Bella shares 5 Valentine tips for pet safety
Hi everypawdy *Bella waves paw* It’s me, Bella!! It is Valentine’s Day today, and I have not just one, but FIVE great Valentine’s day tips for your pet’s safety today!
Today is a big day and sure to be a curious one for your pets because there are some new and exciting things going on all at the same time. There is sure to be candy, and lot of it. Did you know that Xylitol, a popular artificial sweetener found in candies and chewing gum for diabetics is lethal to your dog? It is also found in sugar-free candies and gums, breath mints, baked good, cough syrups, children’s chewable vitamins, mouthwash and toothpastes. It is EXTREMELY toxic to dogs even in the smallest of doses, and signs of trouble can occur as rapidly as 15-30 minutes of ingestion.
Every girl loves to get flowers! Flowers are big on Valentine’s Day, they are very pretty and smell very nice. There are some flowers, however, that can make your pet’s tummy sick. A common flower often bundled in floral arrangements on Valentine’s Day is Baby’s Breath and Carnations. Pets love to eat strange things and these two flowers, while not the most toxic on the list, can give us a really bad tummy ache. Daffodils, lilies, tulips, and narcissus–all bulb plants–have the highest concentration of toxins in bulb, so if you have a pet that likes to dig you may want to redesign your flower beds.

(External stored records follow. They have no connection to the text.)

(* ===== verification/Prelude.v ===== *)
(** * xv6 for RISC-V: a verification development

    ** The program

    src/kernel is a small Unix kernel: spin locks and interrupt control
    (spinlock.c), a page allocator (kalloc.c), Sv39 page tables (vm.c), processes,
    the scheduler and sleep/wakeup (proc.c, sleeplock.c), a buffer cache over a
    virtio disk (bio.c, virtio_disk.c), a write-ahead log (log.c), a file system
    (fs.c), open files and pipes (file.c, pipe.c), a console on a serial port
    (console.c, uart.c, printf.c), traps and system calls (trap.c, syscall.c,
    sysproc.c, sysfile.c, exec.c) and booting (start.c, main.c, plic.c).  src/user
    has the library and the programs of user space, of which the shell (sh.c), the
    allocator (umalloc.c), ulib.c, printf.c, grep.c, find.c, cat.c, wc.c and echo.c
    are modelled; src/mkfs/mkfs.c makes the first disk image.

    ** The model

    The globals of the kernel are the fields of one record, [world] (Types): the
    cpus and processes, physical memory as bytes, the lock tables, the buffers, the
    log, the inodes, the files, the devices.  A C function is a function of the
    monad [K] below: it may change the world, panic, or wait.  Waiting is spinning
    on a lock or switching to another process; each time, the rest of the machine
    does one thing, an element of the list [env] that the function is run with, any
    function on worlds.  With no element left the outcome is [Blocked].  A pointer
    to an element of a table is its index, a pointer into memory its address; a
    struct on the stack is a record or the bytes it consists of; w-bit integers are
    in Z with the wrap-around written out where the code can reach it.

    Run has the logic most proofs use: [runs m w r w'] says that [m] returns [r]
    without waiting, in any world that looks like [w].  Sleep and the theorems on
    pipes and the disk driver follow code through its waits.  Two protocols are
    step relations of single memory accesses instead, for any number of parties
    and any interleaving: the spin lock among harts (Spinlock, Module Harts) and
    sleep/wakeup (Sched, Module Handoff).

    A user program is modelled on its own state: the shell on its input line and a
    trace of its system calls, malloc on the bytes between the heap's start and the
    break, mkfs on the image file it writes, find, cat, wc and echo on their memory,
    their descriptors and the bytes they have written.

    ** The files

    - Prelude: the monad, its rules and tactics, lemmas on functions, lists, rings.
    - Types: constants and structs of the headers, [world].
    - StringC: string.c and the words of memory.  Spinlock: spinlock.c, riscv.h.
    - Kalloc: kalloc.c.  PageTable, Vm: vm.c.  VmCopy, VmUser, VmFork: what
      copyin/copyout, uvmalloc/uvmdealloc/mappages and uvmcopy do.
    - Sched: sleep, wakeup, sched, yield, scheduler, kill of proc.c.  Sleeplock.
    - Liveness: fair runs of the sleep/wakeup protocol.
    - Run, Sleep: the logic.
    - Bio: bio.c.  Cache, BioProps: the cache as a store of blocks.
    - Log: log.c.  Recover, LogOps: crash recovery and transactions.
    - Tx: blocks inside a transaction.  Fs: fs.c.  FsPure: dinodes and path names.
      Icache: inode references.  FsBlocks: the free map.  FsFile, FsWrite, FsProps:
      files as byte sequences.  FsDir: directories as maps.  FsPath: path names as
      walks in the tree of directories.
    - Riscv: control registers, plic.c.  Uart, UartProps: uart.c.  Printf: printf.c.
      Console, ConsoleProps: console.c.  Pipe, PipeProps: pipe.c.
    - File: file.c.  FsCall: write(2) from the call down to the disk.  Proc: the rest of proc.c.  Exec: exec.c.
    - SysArgs, Sysfile, Syscall: the system calls.  Trap: trap.c.  Main: booting.
    - VirtioDisk, VirtioProps: virtio_disk.c.
    - TypeInv, TypeFs, TypeKernel: the types of the whole kernel.  TypeInv has the
      invariant [wt] and the logic for it, up to the buffer cache; TypeFs has the log
      and the file system, TypeKernel the rest and the theorem.
    - UserLib, Grep: user/ulib.c and user/grep.c.
    - Sh: user/sh.c.  ShGrammar: the grammar of commands.  ShProps: the parser.
      ShRun: runcmd.
    - Umalloc: user/umalloc.c.  UmallocProps: the free list.  UmallocClient: any
      sequence of malloc and free.
    - User: the system calls that programs use, user/printf.c.  UserProps: their
      logic, [does m u a u'].  UserPrintf: what printf writes.
    - Find, FindProps: user/find.c.  Filters, FilterProps: user/cat.c, wc.c, echo.c.
    - Mkfs, MkfsProps: mkfs/mkfs.c and the image it makes.

    ** Interfaces

    - [DiskOps] with the laws [Disk] (Run) is what virtio_disk_rw promises to the
      buffer cache.  Everything from Bio up to FsDir is proved against it, and
      VirtioProps shows that the driver provides it, given a device that follows
      the virtio protocol (class [Device]).
    - [Layout] with [LayoutOk] (Types) is what the linker script gives: end, etext
      and the trampoline.
    - [Kernel] (User) is what the system promises to find, cat, wc and echo: the file
      a path leads to, the pieces in which read returns it, the writes that succeed.
    - [Sink] (FsFile) is a destination of readi, kernel buffer or user memory.

    ** The theorems

    - Types: in every state that booting, traps and system calls lead to, the
      integers of the kernel are in the ranges of their C types, the pointers point
      into their tables, and nothing was stored outside of an array.  The rest of
      the machine is assumed to keep this and to leave room in the log as begin_op
      does; the first call of fsinit, which trusts the log header on the disk, is
      not covered.
    - Disk: a crash at any point of a commit leaves a disk that recovers to the old
      or to the new contents; recovery computes an abstract function of the log;
      bread, brelse and log_write keep the cache a faithful copy with pinned logged
      blocks; the driver refines the abstract disk.
    - Files: readi and writei read and write byte sequences; directories are maps
      from names to inode numbers, with dirlookup as lookup and dirlink as
      insertion; balloc and bfree keep the bitmap; the inode cache has one entry
      per inode; namei returns the inode to which a path leads; write(2) is atomic
      piece by piece under crashes, from the system call to the disk; mkfs makes an
      image in which the files given to it are found.
    - Memory: the page allocator is a stack of pages; mappages, uvmalloc,
      uvmdealloc and uvmcopy change exactly the intended part of an address space;
      copyin, copyout and copyinstr move the bytes the process sees.
    - Concurrency: mutual exclusion, no lost wakeup, and in every fair run a
      process that waits for a condition wakes when it comes to hold.
    - Devices: the serial port is a FIFO, the console an abstract line editor,
      pipes are FIFOs that wake and sleep as they should.
    - User space: grep's matcher decides its language of patterns; the parser of
      the shell accepts its grammar and builds the tree, and runcmd runs it; malloc
      returns disjoint blocks inside the heap for any client that obeys its rules;
      printf writes what its format says; find returns on every file system and
      prints the matching paths; wc counts lines, words and bytes.
    - Shortcomings of the code, proved of the model: recovery drops references that
      were never taken, the log is one block smaller than what operations may
      reserve, kill(0) marks a free slot, writei hides a failed copy.

    ** Bounds

    A loop whose bound is not structural takes fuel and returns [NoFuel] when it is
    exhausted, which is an outcome of its own and never a result.  The fuel is the
    length of the data for loops over it, the number of pages or blocks a request
    can touch (readi, writei, uvmalloc, uvmcopy, copyin, copyout), the number of
    buffers for the LRU list and the length of the path in namex; the shell's loops
    take the length of the line, those of malloc the number of blocks of the heap,
    the recursion of find the number of descriptors, since each call holds one.
    The theorems say that a result is returned, so that the fuel is enough.

    ** Not modelled

    The assembly files (entry.S, kernelvec.S, swtch.S, trampoline.S, initcode.S),
    since the model has no general registers and takes a context switch as one
    event; ramdisk.c, which is not built; the build and grading scripts; the
    remaining user programs (init, ls, kill, ln, mkdir, rm, sleep, pingpong, zombie)
    and the tests, which only call the kernel.  The memory model is sequentially consistent; kernel stacks are not
    memory of the model.  Theorems about code that calls sleep state what happens up
    to and after the wait, not which of the waiting processes runs first. *)

From stdpp Require Export base tactics list strings numbers functions sets.
From Stdlib Require Export ZArith Lia FunctionalExtensionality.
#[export] Instance context_eta : Eta context := λ r, mkContext (ctx_ra r) (ctx_sp r) (ctx_s r).
Definition set_ctx_ra (v : Z) (r : context) : context := ltac:(set_field ctx_ra v r).
Definition set_ctx_sp (v : Z) (r : context) : context := ltac:(set_field ctx_sp v r).
Definition set_ctx_s (v : list Z) (r : context) : context := ltac:(set_field ctx_s v r).

(** Per-cpu state; the scheduler's saved registers are part of [swtch]. *)
Record cpu := mkCpu {
  c_proc : option Z;
  c_noff : Z;
  c_intena : bool
}.

#[export] Instance cpu_eta : Eta cpu := λ r, mkCpu (c_proc r) (c_noff r) (c_intena r).
Definition set_c_proc (v : option Z) (r : cpu) : cpu := ltac:(set_field c_proc v r).
Definition set_c_noff (v : Z) (r : cpu) : cpu := ltac:(set_field c_noff v r).
Definition set_c_intena (v : bool) (r : cpu) : cpu := ltac:(set_field c_intena v r).

(** The control registers of a hart that the kernel reads and writes. *)
Record hart := mkHart {
  h_sstatus : Z;
  h_sip : Z;
  h_scause : Z;
  h_sepc : Z;
  h_stval : Z;
  h_stvec : Z;
  h_satp : Z
}.

#[export] Instance hart_eta : Eta hart := λ r,
  mkHart (h_sstatus r) (h_sip r) (h_scause r) (h_sepc r) (h_stval r) (h_stvec r) (h_satp r).
Definition set_h_sstatus (v : Z) (r : hart) : hart := ltac:(set_field h_sstatus v r).
Definition set_h_sip (v : Z) (r : hart) : hart := ltac:(set_field h_sip v r).
Definition set_h_scause (v : Z) (r : hart) : hart := ltac:(set_field h_scause v r).
Definition set_h_sepc (v : Z) (r : hart) : hart := ltac:(set_field h_sepc v r).
Definition set_h_stval (v : Z) (r : hart) : hart := ltac:(set_field h_stval v r).
Definition set_h_stvec (v : Z) (r : hart) : hart := ltac:(set_field h_stvec v r).
Definition set_h_satp (v : Z) (r : hart) : hart := ltac:(set_field h_satp v r).

(** The machine-mode registers, and sie, which only start.c writes. *)
Record mhart := mkMhart {
  m_hartid : Z;
  m_status : Z;
  m_epc : Z;
  m_edeleg : Z;
  m_ideleg : Z;
  m_sie : Z;
  m_pmpaddr0 : Z;
  m_pmpcfg0 : Z;
  m_scratch : Z;
  m_tvec : Z;
  m_ie : Z
}.

#[export] Instance mhart_eta : Eta mhart := λ r,
  mkMhart (m_hartid r) (m_status r) (m_epc r) (m_edeleg r) (m_ideleg r) (m_sie r) (m_pmpaddr0 r)
    (m_pmpcfg0 r) (m_scratch r) (m_tvec r) (m_ie r).
Definition set_m_hartid (v : Z) (r : mhart) : mhart := ltac:(set_field m_hartid v r).
Definition set_m_status (v : Z) (r : mhart) : mhart := ltac:(set_field m_status v r).
Definition set_m_epc (v : Z) (r : mhart) : mhart := ltac:(set_field m_epc v r).
Definition set_m_edeleg (v : Z) (r : mhart) : mhart := ltac:(set_field m_edeleg v r).
Definition set_m_ideleg (v : Z) (r : mhart) : mhart := ltac:(set_field m_ideleg v r).
Definition set_m_sie (v : Z) (r : mhart) : mhart := ltac:(set_field m_sie v r).
Definition set_m_pmpaddr0 (v : Z) (r : mhart) : mhart := ltac:(set_field m_pmpaddr0 v r).
Definition set_m_pmpcfg0 (v : Z) (r : mhart) : mhart := ltac:(set_field m_pmpcfg0 v r).
Definition set_m_scratch (v : Z) (r : mhart) : mhart := ltac:(set_field m_scratch v r).
Definition set_m_tvec (v : Z) (r : mhart) : mhart := ltac:(set_field m_tvec v r).
Definition set_m_ie (v : Z) (r : mhart) : mhart := ltac:(set_field m_ie v r).

(** struct proc.  A process, file or inode pointer is the index in its table; a page is its physical address. *)
Record proc := mkProc {
  p_state : procstate;
  p_parent : option Z;
  p_chan : option chan;
  p_killed : bool;
  p_xstate : Z;
  p_pid : Z;
  p_kstack : Z;
  p_sz : Z;
  p_pagetable : Z;
  p_trapframe : Z;
  p_context : context;
  p_ofile : Z → option Z;
  p_cwd : option Z;
  p_name : list Z
}.

#[export] Instance proc_eta : Eta proc := λ r,
  mkProc (p_state r) (p_parent r) (p_chan r) (p_killed r) (p_xstate r) (p_pid r) (p_kstack r)
    (p_sz r) (p_pagetable r) (p_trapframe r) (p_context r) (p_ofile r) (p_cwd r) (p_name r).
Definition set_p_state (v : procstate) (r : proc) : proc := ltac:(set_field p_state v r).
Definition set_p_parent (v : option Z) (r : proc) : proc := ltac:(set_field p_parent v r).
Definition set_p_chan (v : option chan) (r : proc) : proc := ltac:(set_field p_chan v r).
Definition set_p_killed (v : bool) (r : proc) : proc := ltac:(set_field p_killed v r).
Definition set_p_xstate (v : Z) (r : proc) : proc := ltac:(set_field p_xstate v r).
Definition set_p_pid (v : Z) (r : proc) : proc := ltac:(set_field p_pid v r).
Definition set_p_kstack (v : Z) (r : proc) : proc := ltac:(set_field p_kstack v r).
Definition set_p_sz (v : Z) (r : proc) : proc := ltac:(set_field p_sz v r).
Definition set_p_pagetable (v : Z) (r : proc) : proc := ltac:(set_field p_pagetable v r).
Definition set_p_trapframe (v : Z) (r : proc) : proc := ltac:(set_field p_trapframe v r).
Definition set_p_context (v : context) (r : proc) : proc := ltac:(set_field p_context v r).
Definition set_p_ofile (v : Z → option Z) (r : proc) : proc := ltac:(set_field p_ofile v r).
Definition set_p_cwd (v : option Z) (r : proc) : proc := ltac:(set_field p_cwd v r).
Definition set_p_name (v : list Z) (r : proc) : proc := ltac:(set_field p_name v r).

(** ** Buffers, log, inodes, files (buf.h, log.c, fs.h, file.h, pipe.c) *)

(** struct buf.  [b_prev] and [b_next] are indices; index [NBUF] is [bcache.head]. *)
Record buf := mkBuf {
  b_valid : bool;
  b_disk : bool;
  b_dev : Z;
  b_blockno : Z;
  b_refcnt : Z;
  b_prev : Z;
  b_next : Z;
  b_data : bytes
}.

#[export] Instance buf_eta : Eta buf := λ r,
  mkBuf (b_valid r) (b_disk r) (b_dev r) (b_blockno r) (b_refcnt r) (b_prev r) (b_next r)
    (b_data r).
Definition set_b_valid (v : bool) (r : buf) : buf := ltac:(set_field b_valid v r).
Definition set_b_disk (v : bool) (r : buf) : buf := ltac:(set_field b_disk v r).
Definition set_b_dev (v : Z) (r : buf) : buf := ltac:(set_field b_dev v r).
Definition set_b_blockno (v : Z) (r : buf) : buf := ltac:(set_field b_blockno v r).
Definition set_b_refcnt (v : Z) (r : buf) : buf := ltac:(set_field b_refcnt v r).
Definition set_b_prev (v : Z) (r : buf) : buf := ltac:(set_field b_prev v r).
Definition set_b_next (v : Z) (r : buf) : buf := ltac:(set_field b_next v r).
Definition set_b_data (v : bytes) (r : buf) : buf := ltac:(set_field b_data v r).

(** struct log, with its logheader [lh] as [l_n] and [l_block]. *)
Record logstate := mkLog {
  l_start : Z;
  l_size : Z;
  l_outstanding : Z;
  l_committing : bool;
  l_dev : Z;
  l_n : Z;
  l_block : Z → Z
}.

#[export] Instance logstate_eta : Eta logstate := λ r,
  mkLog (l_start r) (l_size r) (l_outstanding r) (l_committing r) (l_dev r) (l_n r) (l_block r).
Definition set_l_start (v : Z) (r : logstate) : logstate := ltac:(set_field l_start v r).
Definition set_l_size (v : Z) (r : logstate) : logstate := ltac:(set_field l_size v r).
Definition set_l_outstanding (v : Z) (r : logstate) : logstate := ltac:(set_field l_outstanding v r).
Definition set_l_committing (v : bool) (r : logstate) : logstate := ltac:(set_field l_committing v r).
Definition set_l_dev (v : Z) (r : logstate) : logstate := ltac:(set_field l_dev v r).
Definition set_l_n (v : Z) (r : logstate) : logstate := ltac:(set_field l_n v r).
Definition set_l_block (v : Z → Z) (r : logstate) : logstate := ltac:(set_field l_block v r).

Record superblock := mkSuperblock {
  sb_magic : Z;
  sb_size : Z;
  sb_nblocks : Z;
  sb_ninodes : Z;
  sb_nlog : Z;
  sb_logstart : Z;
  sb_inodestart : Z;
  sb_bmapstart : Z
}.
(** Updates that commute with [settle] respect the equivalence. *)
Lemma weq_map (f : world → world) w w' : w ≈ w' → (∀ v, settle (f v) = f (settle v)) → f w ≈ f w'.
Proof. unfold weq. intros E Hf. by rewrite !Hf, E. Qed.

Lemma cpu_ok_settle w : cpu_ok (settle w) ↔ cpu_ok w.
Proof.
  split; [|apply settle_cpu_ok]. unfold cpu_ok, my_cpu, sie, my_hart, settle. rsimpl.
  intros H. revert H. case_match; rewrite ?fn_lookup_insert; rsimpl; done.
Qed.

Lemma weq_cpu_ok w w' : w ≈ w' → cpu_ok w' → cpu_ok w.
Proof. unfold weq. intros E H. apply cpu_ok_settle. rewrite E. by apply cpu_ok_settle. Qed.

(** [weq_eq f] reads the field [f] of a world known up to [≈]. *)
Ltac weq_read H f :=
  let E := fresh "E" in
  pose proof (weq_field f _ _ H (λ _, eq_refl)) as E; rsimpl_in E.

(** ** One hart: matched sections, panics, termination *)

Module Locks.

Fixpoint times (n : nat) (m : K unit) : K unit :=
  match n with O => ret tt | S n' => m ;; times n' m end.

Lemma times_S n m env w : times (S n) m env w = bind m (λ _, times n m) env w.
Proof. done. Qed.

Lemma times_snoc n m env w : times (S n) m env w = bind (times n m) (λ _, m) env w.
Proof.
  revert env w. induction n as [|n IH]; intros env w.
  - rewrite times_S. unfold bind, times, ret. by destruct (m env w) as [[] ? ?| | |].
  - rewrite times_S. simpl times at 2. rewrite bind_assoc.
    destruct (m env w) as [[] e v| | |] eqn:E; unfold bind at 1; rewrite E.
    2-4: unfold bind; by rewrite E.
    rewrite (bind_Ret _ _ _ _ _ _ _ E). apply IH.
Qed.

Lemma pushed_ok w : cpu_ok w → cpu_ok (pushed w).
Proof.
  intros (Ht & Hn & Hs). split; [done|]. rewrite noff_pushed. split; [lia|].
  intros _. apply sie_pushed.
Qed.

(** push_off and pop_off are matched: after [n] nested push_off the
    interrupts are off and the nesting depth is [n] higher, and [n] pop_off
    undo them, leaving interrupts as they were. *)
Theorem push_pop_matched (n : nat) env w :
  cpu_ok w → (0 < n)%nat →
  ∃ w1, times n push_off env w = Ret tt env w1
      ∧ sie w1 = false ∧ c_noff (my_cpu w1) = c_noff (my_cpu w) + Z.of_nat n
      ∧ times n pop_off env w1 = Ret tt env (settle w)
      ∧ sie (settle w) = sie w.
Proof.
  intros Hok Hn. destruct n as [|n]; [lia|]. clear Hn.
  revert w Hok. induction n as [|n IH]; intros w Hok.
  - exists (pushed w). rewrite noff_pushed. pose proof (pushed_ok w Hok) as (Ht & Hn & Hs).
    split; [|split; [apply sie_pushed|split; [lia|split; [|done]]]].
    + rewrite times_S. mcall push_off_run. done.
    + rewrite times_S. mcall pop_off_run; [apply sie_pushed|rewrite noff_pushed; destruct Hok; lia|].
      by rewrite pop_pushed.
  - destruct (IH (pushed w) (pushed_ok w Hok)) as (w1 & H1 & Hs1 & Hn1 & H2 & _).
    exists w1. split; [|split; [done|split; [|split; [|done]]]].
    + rewrite times_S. mcall push_off_run; [by destruct Hok|]. done.
    + rewrite Hn1, noff_pushed. lia.
    + rewrite times_snoc. mrun H2.
      assert (Hset : settle (pushed w) = pushed w).
      { unfold settle. rewrite (proj2 (Z.eqb_neq _ _)); [reflexivity|].
        rewrite noff_pushed. destruct Hok. lia. }
      rewrite Hset. rewrite pop_off_run; [by rewrite pop_pushed|by destruct Hok|apply sie_pushed|].
      rewrite noff_pushed. destruct Hok. lia.
Qed.
Lemma ptw3 va : 0 ≤ va < MAXVA →
  ptw m3 (page 0) va =
    if decide (va / PGSIZE = 0) then Z.lor (Z.lor (PA2PTE (page 3)) perm) PTE_V else 0.
Proof.
  intros Hva. unfold m3. rewrite (ptw_leaf_store m2 (page 0) 0); try done; [|apply wf2].
  change (0 / PGSIZE) with 0. case_decide; [done|].
  unfold m2. rewrite (hang_ptw m1 (page 0) [0] (page 1) 0 (page 2));
    [|apply wf1|split; [cbn; lia|by repeat constructor]|done|done|by apply page_ok_n|apply zero2|by apply not_in1].
  unfold m1. rewrite (hang_ptw zeroes (page 0) [] (page 0) 0 (page 1));
    [|apply wf0|split; [cbn; lia|by repeat constructor]|done|done|by apply page_ok_n|done|].
  - unfold ptw. by rewrite node_zeroes.
  - intros E%in_pt0. by vm_compute in E.
Qed.

Lemma uaddr3 va : 0 ≤ va → uaddr m3 (page 0) va = if decide (va < PGSIZE) then page 3 else 0.
Proof.
  intros Hva. unfold uaddr. destruct (Z.leb_spec MAXVA va) as [Hm|Hm].
  - rewrite decide_False; [done|]. change MAXVA with (2 ^ 38) in Hm. unfold PGSIZE. lia.
  - rewrite ptw3 by done. destruct (decide (va < PGSIZE)).
    + rewrite decide_True by (apply Z.div_small; lia). reflexivity.
    + rewrite decide_False; [done|]. unfold PGSIZE in *. Z.to_euclidean_division_equations. lia.
Qed.

Lemma as3 : as_ok m3 (page 0).
Proof.
  split.
  - intros va Hva. rewrite uaddr3 by done. case_decide; [|done]. intros _.
    split; [by apply page_ok_n|]. intros [E|[E|E]]%in_pt3; by vm_compute in E.
  - intros va va' Hva Hva'. rewrite !uaddr3 by done. repeat case_decide; try done.
    intros _ _. by rewrite !Z.div_small by lia.
Qed.

Lemma mapped3 va : 0 ≤ va < PGSIZE → ubyte m3 (page 0) va ≠ None.
Proof. intros Hva. rewrite ubyte_None, uaddr3, decide_True by lia. done. Qed.

Lemma copyin_reads_witness :
  pt_wf (w_mem world3) (page 0) ∧
  ∃ dst', copyin (page 0) zeroes 8 4 [] world3 = Ret (0, dst') [] world3.
Proof.
  split; [exact wf3|].
  destruct (UserCopy.copyin_reads (page 0) zeroes 8 4 [] world3 wf3 ltac:(lia) ltac:(lia))
    as (r & dst' & E & _ & Hr & _).
  exists dst'. rewrite E. do 2 f_equal. apply Hr. intros i Hi. apply mapped3. unfold PGSIZE. lia.
Defined.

Dinner by candle light? Heck yeah! But before you retire make sure you blow out those candles. Curious pets looking for a left-behind morsel to eat can knock over a burning candle and set a different kind of fire that will ruin your evening.
There is a lot of last-minute shopping and gift bag filling going on around my house right now; we have an adoption event for Southern California Pomeranian Rescue on the Sunday after Valentine’s Day and Mommy wants to have a Valentine gift for all the volunteers that help us. The table is covered with gift wrap, ribbons, cellophane wrap, gift bags, cards and stickers. Oh boy, what curious puppy wouldn’t find that a fun thing to play with! Be sure to keep this out of the reach of pets so you don’t end up at the Animal ER after one of them has swallowed down about 3 ft of curling ribbon!
What’s bigger than chocolate at Valentine’s Day? More chocolate of course! Chocolate is not for dogs, though, and is extremely toxic. Just because the lid is on the box, and the box is wrapped, don’t think that we can’t smell that there is chocolate inside, and we will just tear that box up to get it–and get very sick. Keep that box out of the reach of your pets, please! The best place is in the refrigerator anyway!
If you think you may have a pet poisoning emergency, you can call the Pet Poison Helpline at 1-800-213-6680 for help 24 hrs a day, 7 days a week, and get help. There is even an iPhone App that you can get for $1.99 from iTunes (see their website for information). It will help immensely if you have the packaging or the wrapper from the item that your pet has eaten so you can tell them the brand or give them a description of what it was, perhaps even the ingredients. Keep this telephone number with your other emergency telephone numbers. Mommy has just tested the number to make sure it is still a current and valid number (it is) and now has it logged into her cell phone contacts list.
Happy Valentine’s Day to all of my furrends and readers, be aware and be safe!